For a deeper explanation into each of these nine points, click here.


  1. Just having that line on your resume is not a “slam dunk” in terms of an employer knowing he/she has an acceptable candidate, but …

    Scouting history, especially on a young adult’s resume, is a way to “extend the conversation” during an interview. So, any scout should be prepared, as soon as the employer mentions it, to briefly describe what he/she got most out of the program. It probably was positive, and likely was a skill/experience the interviewer looks for.

    But don’t stop there! Ask the interviewer if he/she was a scout, or if the company does something that engages scouts (either through goodwill or a product line).

    You’re never just interviewing for a job.

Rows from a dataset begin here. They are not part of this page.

(** One iteration of [while guard(id): ...; id += dir]. *)
Definition walk_step (guard : Z -> bool) (dir : Z) (id : Z) : PyM world (step Z Z) :=
  if guard id then probe_body id (id + dir) else ret (Break id).

(** [while prev_id > 0:] ... [prev_id -= 1] *)
Definition prev_step : Z -> PyM world (step Z Z) := walk_step (fun prev_id => 0 <? prev_id) (-1).

(** [while next_id < 999999999:] ... [next_id += 1] *)
Definition next_limit : Z := 999999999.
Definition next_step : Z -> PyM world (step Z Z) := walk_step (fun next_id => next_id <? next_limit) 1.

(** The loop variable after the loop. *)
Definition loop_value (r : step Z Z) : Z :=
  match r with Continue x => x | Break x => x end.

(** [find_adjacent_valid_artworks(center_id)].  The fuel of each loop is
    its number of iterations plus one, which [find_adjacent_terminates]
    shows to be enough. *)
Definition find_adjacent_valid_artworks (center_id : Z) : PyM world (Z * Z) :=
  p <- iter_pos (Z.to_pos center_id) prev_step (center_id - 1) ;;
  n <- iter_pos (Z.to_pos (next_limit - center_id)) next_step (center_id + 1) ;;
  ret (loop_value p, loop_value n).

(** ** One probe *)

(** What one probe does, by the class of the page. *)
Definition probe_outcome (w : world) (id next : Z) : outcome (step Z Z) :=
  match page_class w id with
  | Present _ => Ok (Break id)
  | Absent => Ok (Continue next)
  | ProbeError e => Exc e
  end.
(** The progress events of the probes, the counter starting at [c]. *)
Lemma search_trace_ok srv base_url total c l :
  0 <= c -> (0 < total -> c + Z.of_nat (length l) <= total) ->
  Forall progress_ok (search_trace srv base_url total c l).
Proof.
  revert c. induction l as [|x l IH]; intros c Hc Hl; simpl; [constructor|].
  assert (Hp : progress_ok (progress_event total (c + 1))).
  { unfold progress_event. case_match; simpl; [|lia]. apply Z.ltb_lt in H. specialize (Hl H). simpl in Hl. lia. }
  repeat constructor; [done|]. case_match; [by repeat constructor|].
  apply IH; [lia|]. intros Ht. specialize (Hl Ht). simpl in Hl. lia.
Qed.

Lemma candidates_length extensions st et :
  length (candidates extensions st et) = (length extensions * Z.to_nat (et - st + 1))%nat.
Proof.
  induction extensions as [|ext rest IH]; [done|]. unfold candidates in *.
  rewrite bind_cons, length_app, length_fmap, length_seqZ, IH. simpl. lia.
Qed.

Lemma emits_ext_loop base_url prev_time next_time st et extensions :
  strptime_hms prev_time = Some st -> strptime_hms next_time = Some et ->
  emits progress_ok
    (ext_loop base_url prev_time next_time (Z.of_nat (length extensions) * (et - st + 1)) extensions 0).
Proof.
  intros Hs He a. rewrite (ext_loop_spec _ _ _ _ _ _ Hs He). simpl.
  eexists. split; [reflexivity|]. apply search_trace_ok; [lia|].
  rewrite candidates_length, Nat2Z.inj_mul. intros Ht.
  assert (0 < et - st + 1) by nia. rewrite Z2Nat.id; lia.
Qed.

Ltac emits_auto :=
  repeat first [ solve [eauto with emits]
               | match goal with
                 | p : _ * _ |- _ => destruct p
                 | |- forall _, _ => intros ?
                 end
               | case_match
               | match goal with
                 | |- emits _ (bind (ret _) _) => apply emits_bind_ret
                 | |- emits _ (bind (strptime_or_raise _) _) => apply emits_bind_strptime
                 | |- emits _ (ext_loop _ _ _ _ _ _) => eapply emits_ext_loop; eassumption
                 | |- emits _ (update_progress _ _) => apply emits_update; lia
                 end
               | stable_step ].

The job is also interviewing for you!

  2. After applying for a carpentry job. I found out out it was done to two mostly identical applications. The only real difference was one was an Eagle Scout and one was not. The gentleman making the choice told me that if I stuck with scouts long enough to get my eagle. He knew I would stick with him as an employee.
    I worked there for 10 years and now hire that company to work for me as a superintendent. He had an insight to my background with one word “Eagle” on my app. Never underestimate its value!

  3. Early this year I interviewed 6 people for an IT position on our team. The person that we hired was the only one who had Eagle Scout on his resume, although he absolutely had all of the technical skills we needed also. Having Eagle Scout on his resume suggested to me that he is resourceful, responsible, trustworthy, and that he can work independently as well as being a member of a team. In those regards he has not disappointed. In fact he was promoted within the team this week, based on his performance over the past 8 months.

  4. I have gotten jobs in the past because I told them I was an Eagle Scout during the interview. I never put it on my resume until recently, at the urging of our Scoutmaster.

    But, right now, my 19 year old Eagle Scout son can’t even get an interview for part time jobs! He did get a summer job working on Camp Staff at one of our Council’s camps, and he had a blast!! Hopefully, now that it’s on his resume as well, something will come through soon. (finger’s crossed)

  5. This discussion reminds me of a meeting I was in. I got called into a meeting by my boss’s boss, the VP of Human Resources. Knowing that I had a Scouting background, he asked me questions about various Scouting things, including positions on summer camp staff like Shooting Sports Director and Camp Commissioner. After a good 30 to 45 minutes, he told me why he was asking these questions: a young man was applying for a position who was just out of college. The VP could not believe someone in their early to mid twenties could actually have the responsibilities that many adults have not held. I replied with William “Green Bar Bill” Hillcourt’s philosophy: “Train ’em. Trust ’em. LET THEM LEAD!”

    BTW that young man not only got the job, but has had 3 promotions since being hired.

    • I am glad I was not alone in being bothered by the exclusion of females Scouts in the title this article. “Alumni” is the correct plural for this case. Unfortunately Latin is a gendered language and it prefers hte masculine when there is a possibility of referring to both males and females so “Alumnae” is not correct. “Alumnus or Alumna” is also acceptable in this case.

  6. I recently found this applies to us “older” Scouts too. The first half of my interview for a new job in a new division in a new state was telling Wood Badge stories. After that, the rest of the interview was just discussions about roles and responsibilities. Being a Scout shows you have the qualities mentioned above, Being an active Scouter working to grow as a leader shows initiative and leadership skills. I had a job offer before the interview was over.